What needs to be done - Give back a single number: the count of lines in the data that contain the string "negb".

Provided records -
(** * Bus routing: a shallow embedding of [main.py] and [geocode_addresses.py]

    The two scripts are translated function by function.  Python values
    that cross a library boundary (CSV cells, decoded JSON) are kept in one
    dynamic type [value]; exceptions, console output and the calls to the
    outside services are threaded through a state-and-error monad [M].

    What lies outside the repository is a parameter of the development:
    - the conversions of text to numbers done by Python's [int] and [float]
      (class [Builtins]);
    - the OpenRouteService client and the OR-Tools routing library
      (class [Collaborators]), which may answer differently from call to call
      and therefore read and update an abstract world state.

    File arguments ([students_csv], [buses_csv], [input_csv]) stand for the
    sequence of records that [csv.reader] yields on the named file.  A
    [print] is recorded as an event that carries the values the message
    shows; the division by 1000 and the two-decimal formatting of the
    distances are floating-point text formatting and stay outside the model.
    The one loop that may run forever, the route walk of [print_solution],
    takes fuel and ends in [Diverge] when it runs out. *)

From Stdlib Require Import ZArith String Ascii.
From stdpp Require Import base option numbers strings list gmap.

Set Warnings "-register-all,-clear-no-such-hyp".
Local Open Scope Z_scope.

(** ** Python values *)

(** A binary float: a finite value [m * 2^e], an infinity, or not-a-number. *)
Inductive pyfloat :=
| FFinite (m e : Z)
| FInf (negative : bool)
| FNan.

Inductive value :=
| VNone
| VBool (b : bool)
| VInt (z : Z)
| VFloat (f : pyfloat)
| VStr (s : string)
| VList (l : list value)
| VDict (d : list (string * value)).

(** The exceptions the scripts can meet; all derive from [Exception]. *)
Inductive exn :=
| KeyError
| IndexError
| TypeError
| ValueError
| OverflowError
| ServiceError (msg : string).

Inductive result (A : Type) :=
| Ok (a : A)
| Raise (e : exn)
| Diverge.
Arguments Ok {A} a.
Arguments Raise {A} e.
Arguments Diverge {A}.

(** How a call of a service ends: with a value, or with an exception. *)
Inductive outcome (A : Type) :=
| Returns (a : A)
| Throws (e : exn).
Arguments Returns {A} a.
Arguments Throws {A} e.

Definition result_of {A} (o : outcome A) : result A :=
  match o with
  | Returns a => Ok a
  | Throws e => Raise e
  end.

(** [bool(v)] *)
Definition truthy (v : value) : bool :=
  match v with
  | VNone => false
  | VBool b => b
  | VInt z => negb (z =? 0)
  | VFloat (FFinite m _) => negb (m =? 0)
  | VFloat _ => true
  | VStr s => negb (String.eqb s "")
  | VList l => match l with [] => false | _ => true end
  | VDict d => match d with [] => false | _ => true end
  end.

(** [l[i]] on a Python sequence: negative indices count from the end. *)
Definition py_index {A} (l : list A) (i : Z) : result A :=
  let n := Z.of_nat (length l) in
  let j := if i <? 0 then i + n else i in
  if (j <? 0) || (n <=? j) then Raise IndexError
  else match l !! Z.to_nat j with
       | Some x => Ok x
       | None => Raise IndexError
       end.

(** Lookup in a decoded JSON object. *)
Fixpoint assoc (k : string) (d : list (string * value)) : option value :=
  match d with
  | [] => None
  | (k', v) :: d' => if String.eqb k k' then Some v else assoc k d'
  end.

(** The characters of a text, each a text of its own (a text is kept as its
    bytes, so this is Python's indexing on ASCII text). *)
Definition chars (s : string) : list value :=
  (fun c => VStr (String c EmptyString)) <$> list_ascii_of_string s.

(** [x[k]] on a decoded JSON value. *)
Definition getitem (x k : value) : result value :=
  match x, k with
  | VDict d, VStr s => match assoc s d with Some v => Ok v | None => Raise KeyError end
  | VDict _, (VList _ | VDict _) => Raise TypeError
  | VDict _, _ => Raise KeyError
  | VList l, VInt i => py_index l i
  | VList l, VBool b => py_index l (if b then 1 else 0)
  | VStr s, VInt i => py_index (chars s) i
  | VStr s, VBool b => py_index (chars s) (if b then 1 else 0)
  | _, _ => Raise TypeError
  end.

(** [iter(x)], as a [for] loop or a comprehension consumes it. *)
Definition py_iter (x : value) : result (list value) :=
  match x with
  | VList l => Ok l
  | VStr s => Ok (chars s)
  | VDict d => Ok ((fun kv => VStr kv.1) <$> d)
  | _ => Raise TypeError
  end.

(** The conversions Python's runtime provides and this development does not
    define: parsing of integer and float literals, and rounding of an integer
    to a float. *)
Class Builtins := {
  int_of_str : string -> option Z;
  float_of_str : string -> option pyfloat;
  float_of_Z : Z -> option pyfloat
}.

Section Conversions.
Context {py : Builtins}.

(** [int(v)]: floats are truncated toward zero. *)
Definition py_int (v : value) : result Z :=
  match v with
  | VNone => Raise TypeError
  | VBool b => Ok (if b then 1 else 0)
  | VInt z => Ok z
  | VFloat (FFinite m e) =>
      Ok (if 0 <=? e then m * 2 ^ e else Z.quot m (2 ^ (- e)))
  | VFloat (FInf _) => Raise OverflowError
  | VFloat FNan => Raise ValueError
  | VStr s => match int_of_str s with Some z => Ok z | None => Raise ValueError end
  | VList _ | VDict _ => Raise TypeError
  end.

(** [float(v)] *)
Definition py_float (v : value) : result pyfloat :=
  match v with
  | VNone => Raise TypeError
  | VBool b => Ok (FFinite (if b then 1 else 0) 0)
  | VInt z => match float_of_Z z with Some f => Ok f | None => Raise OverflowError end
  | VFloat f => Ok f
  | VStr s => match float_of_str s with Some f => Ok f | None => Raise ValueError end
  | VList _ | VDict _ => Raise TypeError
  end.
End Conversions.

(** ** The outside world *)

(** A coordinate as the scripts pass it to OpenRouteService: (lon, lat). *)
Definition coord : Type := pyfloat * pyfloat.

(** The keyword arguments of [client.distance_matrix]. *)
Record matrix_request := {
  locations : list coord;
  profile : string;
  metrics : list string;
  units : string
}.

Inductive FirstSolutionStrategy := FSS_AUTOMATIC | PATH_CHEAPEST_ARC.
Inductive LocalSearchMetaheuristic := LSM_AUTOMATIC | GREEDY_DESCENT | GUIDED_LOCAL_SEARCH.

(** The fields of OR-Tools' search parameters that [main.py] touches.
    [time_limit_seconds = None] leaves the library's own limit in place. *)
Record search_parameters := {
  first_solution_strategy : FirstSolutionStrategy;
  local_search_metaheuristic : LocalSearchMetaheuristic;
  time_limit_seconds : option Z
}.

Definition DefaultRoutingSearchParameters : search_parameters :=
  {| first_solution_strategy := FSS_AUTOMATIC;
     local_search_metaheuristic := LSM_AUTOMATIC;
     time_limit_seconds := None |}.

(** [pywrapcp.RoutingIndexManager(num_nodes, num_vehicles, depot)] *)
Record RoutingIndexManager := {
  num_nodes : Z;
  manager_num_vehicles : Z;
  manager_depot : Z
}.

Inductive callback :=
| Transit (f : Z -> Z -> result Z)
| UnaryTransit (f : Z -> result Z).

(** [AddDimensionWithVehicleCapacity(evaluator, slack_max, capacities,
    fix_start_cumul_to_zero, name)] *)
Record dimension := {
  dim_evaluator : nat;
  dim_slack_max : Z;
  dim_capacities : list Z;
  dim_fix_start_cumul_to_zero : bool;
  dim_name : string
}.

(** [pywrapcp.RoutingModel(manager)] and what the script registers on it. *)
Record RoutingModel := {
  routing_manager : RoutingIndexManager;
  callbacks : list callback;
  arc_cost_evaluator : option nat;
  dimensions : list dimension
}.

Definition new_RoutingModel (manager : RoutingIndexManager) : RoutingModel :=
  {| routing_manager := manager; callbacks := []; arc_cost_evaluator := None;
     dimensions := [] |}.

(** Registering a callback returns its index. *)
Definition RegisterTransitCallback (routing : RoutingModel) (f : Z -> Z -> result Z)
  : RoutingModel * nat :=
  ({| routing_manager := routing_manager routing;
      callbacks := callbacks routing ++ [Transit f];
      arc_cost_evaluator := arc_cost_evaluator routing;
      dimensions := dimensions routing |}, length (callbacks routing)).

Answer box - 3